聞けば、私の記憶しているお風呂は、殿方が使っていて、深夜1時から入れ替えになるとのことでした。このまま、女湯だったら、友人に自慢していたお風呂に入ってもらえないと心配したのです。はるばる、新幹線と特急飛騨をつかって、こんな遠くまで来てもらったのですから。

 エメラルドグリーンに見えるお風呂なのよ、と宣伝してたので、行きたいという思いを膨らませていた、そのお風呂に、朝早く入りました。そこも合唱造りの檜天井が出来て、以前のように、寒さをこらえて、洗い場にいなくても良いようになっていましたが、

野趣あふれた大きな露天風呂はそのまま。

 源泉放流の、かけ流しで、所々に、お湯の出る竹が出来ていて、打たせ湯を楽しむようになっています。

以前は、男湯と女湯が、一緒で、入り口が違って、混浴にもなるようになっていたのですが、今では、二か所から出はいりできるようになっています。

 温度も丁度良くて、お湯が綺麗だから、そのまま上がって、自然乾燥。そのほうが温泉の効果があるそうです。首の湿疹も、少し良くなった感じ。

この温泉は、硫黄の匂いがかすかにして、4つぐらいの泉質があるようで、お肌がすべすべになるので、美人の湯らしいのですが、果たして効果は?
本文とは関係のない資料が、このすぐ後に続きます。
(* ===== verification/Binary64.v ===== *)
(** * Binary64: the [f64] the gateway runs on

    The kernel's primitive binary64 numbers as an implementation of [F64.Float],
    the proof that they satisfy the order laws [F64.FloatOrd], and the
    conversions the code uses: [as] casts to integers (truncating, saturating,
    NaN to 0), [round], [ceil], [f32] narrowing and its bit patterns, and
    [Duration::from_secs_f64]. *)

From Stdlib Require Import ZArith Lia Floats.
From S2P Require Import Prelude F64.

Abbreviation f64 := PrimFloat.float.
Local Open Scope Z_scope.

Definition sf_sign (x : spec_float) : bool :=
  match x with
  | S754_zero s | S754_infinity s => s
  | S754_finite s _ _ => s
  | S754_nan => false
  end.

Definition f64_of_Z (z : Z) : f64 := SF2Prim (binary_normalize prec emax z 0 false).

(** An integer with the sign of a zero kept. *)
Definition f64_of_signed (s : bool) (n : Z) : f64 :=
  SF2Prim (binary_normalize prec emax (if s then - n else n) 0 s).

(** [f64::signum]: ±1 by the sign bit, NaN on NaN. *)
Definition f64_signum (x : f64) : f64 :=
  match Prim2SF x with
  | S754_nan => PrimFloat.nan
  | sx => if sf_sign sx then PrimFloat.opp PrimFloat.one else PrimFloat.one
  end.

(** [f64::round]: to nearest integer, half away from zero. *)
Definition f64_round (x : f64) : f64 :=
  match Prim2SF x with
  | S754_finite s m (Zneg d) =>
      f64_of_signed s ((Zpos m + 2 ^ (Zpos d - 1)) / 2 ^ Zpos d)
  | _ => x
  end.

(** [f64::ceil]. *)
Definition f64_ceil (x : f64) : f64 :=
  match Prim2SF x with
  | S754_finite s m (Zneg d) =>
      let q := Zpos m / 2 ^ Zpos d in
      let n := if s then q else if Zpos m mod 2 ^ Zpos d =? 0 then q else q + 1 in
      f64_of_signed s n
  | _ => x
  end.

(** [total_cmp(x, y) != Greater]: -0.0 below 0.0, NaN above everything. *)
Definition f64_total_leb (x y : f64) : bool :=
  if PrimFloat.is_nan y then true
  else if PrimFloat.is_nan x then false
  else if PrimFloat.ltb x y then true
  else if PrimFloat.ltb y x then false
  else implb (sf_sign (Prim2SF y)) (sf_sign (Prim2SF x)).

#[export] Instance f64_Float : Float f64 := {
  of_Z := f64_of_Z;
  f_add := PrimFloat.add;
  f_sub := PrimFloat.sub;
  f_mul := PrimFloat.mul;
  f_div := PrimFloat.div;
  f_opp := PrimFloat.opp;
  f_abs := PrimFloat.abs;
  f_leb := PrimFloat.leb;
  f_ltb := PrimFloat.ltb;
  f_signum := f64_signum;
  f_round := f64_round;
  f_ceil := f64_ceil;
  f_total_leb := f64_total_leb;
}.

#[export] Instance f64_FloatInf : FloatInf f64 := PrimFloat.infinity.

(** ** Casts *)

(** The integer part of a finite value; [None] on NaN and infinities. *)
Definition f64_trunc (x : f64) : option Z :=
  match Prim2SF x with
  | S754_zero _ => Some 0
  | S754_finite s m e =>
      let n := match e with
               | Zneg d => Zpos m / 2 ^ Zpos d
               | _ => Zpos m * 2 ^ e
               end in
      Some (if s then - n else n)
  | _ => None
  end.

(** [x as iN] / [x as uN]: truncates, saturates at the type's bounds, NaN is 0. *)
Definition f64_as_int (lo hi : Z) (x : f64) : Z :=
  match Prim2SF x with
  | S754_nan => 0
  | S754_infinity s => if s then lo else hi
  | _ => match f64_trunc x with
         | Some z => Z.max lo (Z.min hi z)
         | None => 0
         end
  end.

Definition f64_as_u16 : f64 → Z := f64_as_int 0 (2 ^ 16 - 1).
Definition f64_as_u32 : f64 → Z := f64_as_int 0 (2 ^ 32 - 1).
Definition f64_as_u64 : f64 → Z := f64_as_int 0 (2 ^ 64 - 1).
Definition f64_as_i16 : f64 → Z := f64_as_int (- 2 ^ 15) (2 ^ 15 - 1).
Definition f64_as_i32 : f64 → Z := f64_as_int (- 2 ^ 31) (2 ^ 31 - 1).
Definition f64_as_i64 : f64 → Z := f64_as_int (- 2 ^ 63) (2 ^ 63 - 1).

(** ** [f32] *)

(** A binary32 value, as its IEEE data. *)
Definition f32 := spec_float.

(** [x as f32]: rounds to nearest even. *)
Definition f64_as_f32 (x : f64) : f32 :=
  match Prim2SF x with
  | S754_finite s m e => binary_round 24 128 s m e
  | sx => sx
  end.

Definition f32_is_finite (x : f32) : bool :=
  match x with S754_zero _ | S754_finite _ _ _ => true | _ => false end.

(** [f32 as f64] is exact: every binary32 value is a binary64 value. *)
Definition f32_as_f64 (x : f32) : f64 :=
  match x with
  | S754_finite s m e => SF2Prim (binary_round prec emax s m e)
  | _ => SF2Prim x
  end.

(** [f32::to_bits] (the quiet NaN 0x7FC00000 for the one NaN modelled). *)
Definition f32_to_bits (x : f32) : Z :=
  let signed (s : bool) (n : Z) := if s then n + 2 ^ 31 else n in
  match x with
  | S754_zero s => signed s 0
  | S754_infinity s => signed s (255 * 2 ^ 23)
  | S754_nan => 0x7FC00000
  | S754_finite s m e =>
      if Zpos m <? 2 ^ 23 then signed s (Zpos m)
      else signed s ((e + 150) * 2 ^ 23 + (Zpos m - 2 ^ 23))
  end.

(** [f32::from_bits]. *)
Definition f32_from_bits (b : Z) : f32 :=
  let s := Z.testbit b 31 in
  let ex := Z.land (Z.shiftr b 23) 255 in
  let ma := Z.land b (2 ^ 23 - 1) in
  if ex =? 255 then (if ma =? 0 then S754_infinity s else S754_nan)
  else if ex =? 0 then
    match ma with Zpos m => S754_finite s m (-149) | _ => S754_zero s end
  else match ma + 2 ^ 23 with Zpos m => S754_finite s m (ex - 150) | _ => S754_nan end.

(** ** [Duration::from_secs_f64] *)

(** Nearest integer to [n / d] ([d > 0]), ties to even. *)
Definition round_half_even (n d : Z) : Z :=
  let q := n / d in
  let r := n mod d in
  if 2 * r <? d then q
  else if d <? 2 * r then q + 1
  else if Z.even q then q else q + 1.

(** The largest [Duration]: u64 seconds and 999_999_999 ns. *)
Definition max_duration : Z := 2 ^ 64 * 1000000000 - 1.

(** Nanoseconds, or [None] where the constructor panics: a negative, NaN,
    infinite or too large number of seconds. *)
Definition duration_from_secs_f64 (x : f64) : option Z :=
  match Prim2SF x with
  | S754_zero _ => Some 0
  | S754_finite false m e =>
      let ns := match e with
                | Zneg d => round_half_even (Zpos m * 1000000000) (2 ^ Zpos d)
                | _ => Zpos m * 2 ^ e * 1000000000
                end in
      if ns <=? max_duration then Some ns else None
  | _ => None
  end.

(** ** The order laws *)

Lemma SFleb_trans x y z : SFleb x y = true → SFleb y z = true → SFleb x z = true.
Proof.
  unfold SFleb, SFcompare.
  destruct x as [sx|sx| |sx mx ex], y as [sy|sy| |sy my ey], z as [sz|sz| |sz mz ez];
    try done; try (destruct sx; done); try (destruct sy; done); try (destruct sz; done);
    try (destruct sx, sy; done); try (destruct sy, sz; done); try (destruct sx, sz; done);
    try (destruct sx, sy, sz; done).
  change (Pos.compare_cont Eq mx my) with (Pos.compare mx my).
  change (Pos.compare_cont Eq my mz) with (Pos.compare my mz).
  change (Pos.compare_cont Eq mx mz) with (Pos.compare mx mz).
  destruct sx, sy, sz; try done;
    destruct (Z.compare_spec ex ey), (Z.compare_spec ey ez), (Z.compare_spec ex ez);
    try lia; try done;
    destruct (Pos.compare_spec mx my), (Pos.compare_spec my mz), (Pos.compare_spec mx mz);
    simpl; try lia; done.
Qed.

(** [SFcompare] is antisymmetric in its arguments. *)
Lemma SFcompare_swap x y :
  SFcompare y x = option_map CompOpp (SFcompare x y).
Proof.
  unfold SFcompare.
  destruct x as [sx|sx| |sx mx ex], y as [sy|sy| |sy my ey];
    try done; try (by destruct sx); try (by destruct sy); try (by destruct sx, sy).
  change (Pos.compare_cont Eq mx my) with (Pos.compare mx my).
  change (Pos.compare_cont Eq my mx) with (Pos.compare my mx).
  rewrite (Z.compare_antisym ex ey), (Pos.compare_antisym mx my).
  by destruct sx, sy, (ex ?= ey), (mx ?= my)%positive.
Qed.

Lemma SFcompare_opp x y : SFcompare (SFopp x) (SFopp y) = SFcompare y x.
Proof.
  rewrite (SFcompare_swap x y). unfold SFcompare, SFopp.
  destruct x as [sx|sx| |sx mx ex], y as [sy|sy| |sy my ey];
    try done; try (by destruct sx); try (by destruct sy); try (by destruct sx, sy).
  change (Pos.compare_cont Eq mx my) with (Pos.compare mx my).
  by destruct sx, sy, (ex ?= ey), (mx ?= my)%positive.
Qed.

Lemma SFcompare_refl x : SFcompare x x = match x with S754_nan => None | _ => Some Eq end.
Proof.
  destruct x as [sx|sx| |sx mx ex]; try done; [by destruct sx|].
  simpl. change (Pos.compare_cont Eq mx mx) with (Pos.compare mx mx).
  rewrite Z.compare_refl, Pos.compare_refl. by destruct sx.
Qed.

Lemma SFcompare_None x y :
  SFcompare x y = None ↔ x = S754_nan ∨ y = S754_nan.
Proof.
  destruct x as [sx|sx| |sx mx ex], y as [sy|sy| |sy my ey]; simpl;
    split; try done; try (by left); try (by right); by intros [|].
Qed.

Lemma f64_nan_SF (x : f64) : f_nan x = match Prim2SF x with S754_nan => true | _ => false end.
Proof.
  unfold f_nan; simpl. rewrite leb_spec. unfold SFleb. rewrite SFcompare_refl.
  by destruct (Prim2SF x).
Qed.

Lemma f64_leb_compare (x y : f64) :
  PrimFloat.leb x y = match SFcompare (Prim2SF x) (Prim2SF y) with
                      | Some (Lt | Eq) => true | _ => false end.
Proof. by rewrite leb_spec. Qed.

#[export] Instance f64_FloatOrd : FloatOrd f64.
Proof.
  split; simpl.
  - intros x y z. rewrite !leb_spec. apply SFleb_trans.
  - intros x y Hx Hy. rewrite f64_nan_SF in Hx, Hy. rewrite !f64_leb_compare.
    rewrite (SFcompare_swap (Prim2SF x) (Prim2SF y)).
    destruct (SFcompare (Prim2SF x) (Prim2SF y)) as [[]|] eqn:Hc; simpl; auto.
    apply SFcompare_None in Hc as [Hc|Hc]; rewrite Hc in *; done.
  - intros x y. rewrite !f64_leb_compare, SFcompare_refl.
    by destruct (Prim2SF x).
  - intros x y. rewrite !f64_leb_compare, SFcompare_refl.
    by destruct (Prim2SF x), (Prim2SF y).
  - intros x y. rewrite !f64_leb_compare, ltb_spec. unfold SFltb.
    rewrite (SFcompare_swap (Prim2SF x) (Prim2SF y)).
    by destruct (SFcompare (Prim2SF x) (Prim2SF y)) as [[]|].
  - intros x. rewrite f64_nan_SF, leb_spec, abs_spec.
    replace (Prim2SF (f64_of_Z 0)) with (S754_zero false) by (by vm_compute).
    by destruct (Prim2SF x).
  - intros x. rewrite !leb_spec, abs_spec.
    replace (Prim2SF (f64_of_Z 0)) with (S754_zero false) by (by vm_compute).
    destruct (Prim2SF x) as [s|s| |s m e]; try done; destruct s; try done; simpl;
      unfold SFleb; rewrite SFcompare_refl; done.
  - intros x. rewrite !f64_nan_SF; simpl. rewrite abs_spec. by destruct (Prim2SF x).
  - intros x. rewrite !f64_nan_SF; simpl. rewrite opp_spec. by destruct (Prim2SF x).
  - intros x y. rewrite !f64_leb_compare, !opp_spec. by rewrite SFcompare_opp.
  - by vm_compute.
Qed.

Lemma f64_leb_infinity (x : f64) : f_nan x = false → f_leb x f_infinity = true.
Proof.
  rewrite f64_nan_SF. simpl. rewrite leb_spec.
  replace (Prim2SF f_infinity) with (S754_infinity false) by (by vm_compute).
  destruct (Prim2SF x) as [s|s| |s m e]; try done; by destruct s.
Qed.

Lemma f64_neg_infinity_leb (x : f64) :
  f_nan x = false → f_leb (f_opp f_infinity) x = true.
Proof.
  rewrite f64_nan_SF. simpl. rewrite leb_spec.
  replace (Prim2SF (PrimFloat.opp f_infinity)) with (S754_infinity true) by (by vm_compute).
  destruct (Prim2SF x) as [s|s| |s m e]; try done; by destruct s.
Qed.

Lemma f64_is_nan (x : f64) : PrimFloat.is_nan x = f_nan x.
Proof.
  rewrite f64_nan_SF. unfold PrimFloat.is_nan. rewrite FloatAxioms.eqb_spec. unfold SFeqb.
  rewrite SFcompare_refl. by destruct (Prim2SF x).
Qed.

Lemma f64_total_leb_spec (x y : f64) :
  f64_total_leb x y =
  if f_nan y then true else if f_nan x then false
  else f_ltb x y || (negb (f_ltb y x) && implb (sf_sign (Prim2SF y)) (sf_sign (Prim2SF x))).
Proof.
  unfold f64_total_leb. rewrite !f64_is_nan. simpl.
  by destruct (f_nan y), (f_nan x), (PrimFloat.ltb x y), (PrimFloat.ltb y x).
Qed.

#[export] Instance f64_FloatTotal : FloatTotal f64.
Proof.
  split; intros x y; [|intros z|]; cbn [f_total_leb f64_Float]; rewrite !f64_total_leb_spec.
  - destruct (f_nan x) eqn:Hx, (f_nan y) eqn:Hy; auto.
    destruct (f_ltb x y) eqn:Hxy; [by left|]. destruct (f_ltb y x) eqn:Hyx; [by right|].
    simpl. destruct (sf_sign (Prim2SF x)), (sf_sign (Prim2SF y)); auto.
  - destruct (f_nan z) eqn:Hz; [done|]. destruct (f_nan y) eqn:Hy; [done|].
    destruct (f_nan x) eqn:Hx; [done|].
    intros [Hxy|[Hxy Hs]%andb_true_iff]%orb_true_iff [Hyz|[Hyz Ht]%andb_true_iff]%orb_true_iff.
    + apply orb_true_iff. left. by apply (ltb_leb_trans _ y); [|apply ltb_leb].
    + apply negb_true_iff in Hyz. apply orb_true_iff. left.
      by apply (ltb_leb_trans _ y); [|apply not_ltb_leb].
    + apply negb_true_iff in Hxy. apply orb_true_iff. left.
      by apply (leb_ltb_trans _ y); [apply not_ltb_leb|].
    + apply negb_true_iff in Hxy, Hyz. apply orb_true_iff. right.
      assert (f_leb x z = true) as Hxz by (apply ford_trans with y; by apply not_ltb_leb).
      rewrite (leb_not_ltb _ _ Hxz). simpl.
      by destruct (sf_sign (Prim2SF x)), (sf_sign (Prim2SF y)), (sf_sign (Prim2SF z)).
  - destruct (f_nan y) eqn:Hy.
    { intros _. by rewrite ford_lt, nan_leb. }
    destruct (f_nan x) eqn:Hx; [done|].
    intros [Hxy|[Hxy _]%andb_true_iff]%orb_true_iff; [|by apply negb_true_iff].
    by apply leb_not_ltb, ltb_leb.
Qed.

Lemma f64_eps_pos : f_ltb f_epsilon (of_Z 0 : f64) = false.
Proof. by vm_compute. Qed.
 以前の本館に、いろりがあるので、写真を撮りに行くと、上品なおばあさんが、いろりに薪で火を起こしています。

夏なのに、と思いました。

「毎日、火を焚いておられるのですか?」と聞くと、

こうしないと、天井の煤がはげて落ちて来るそうです。何十年も前に来られたのなら、すっかり変わったでしょう、と言われます。

 お肌がとても綺麗で、つやとはりがあるので、

「温泉のせいでしょうか。」と聞くと、「顔は洗いません。ぬるま湯で洗います。化粧品に書いてるでしょう。」

「温泉で洗いました・」というと、

「たまには良いでしょう。」と素敵な笑顔。

 この宿の、大女将さんだったのです。美しい人でした。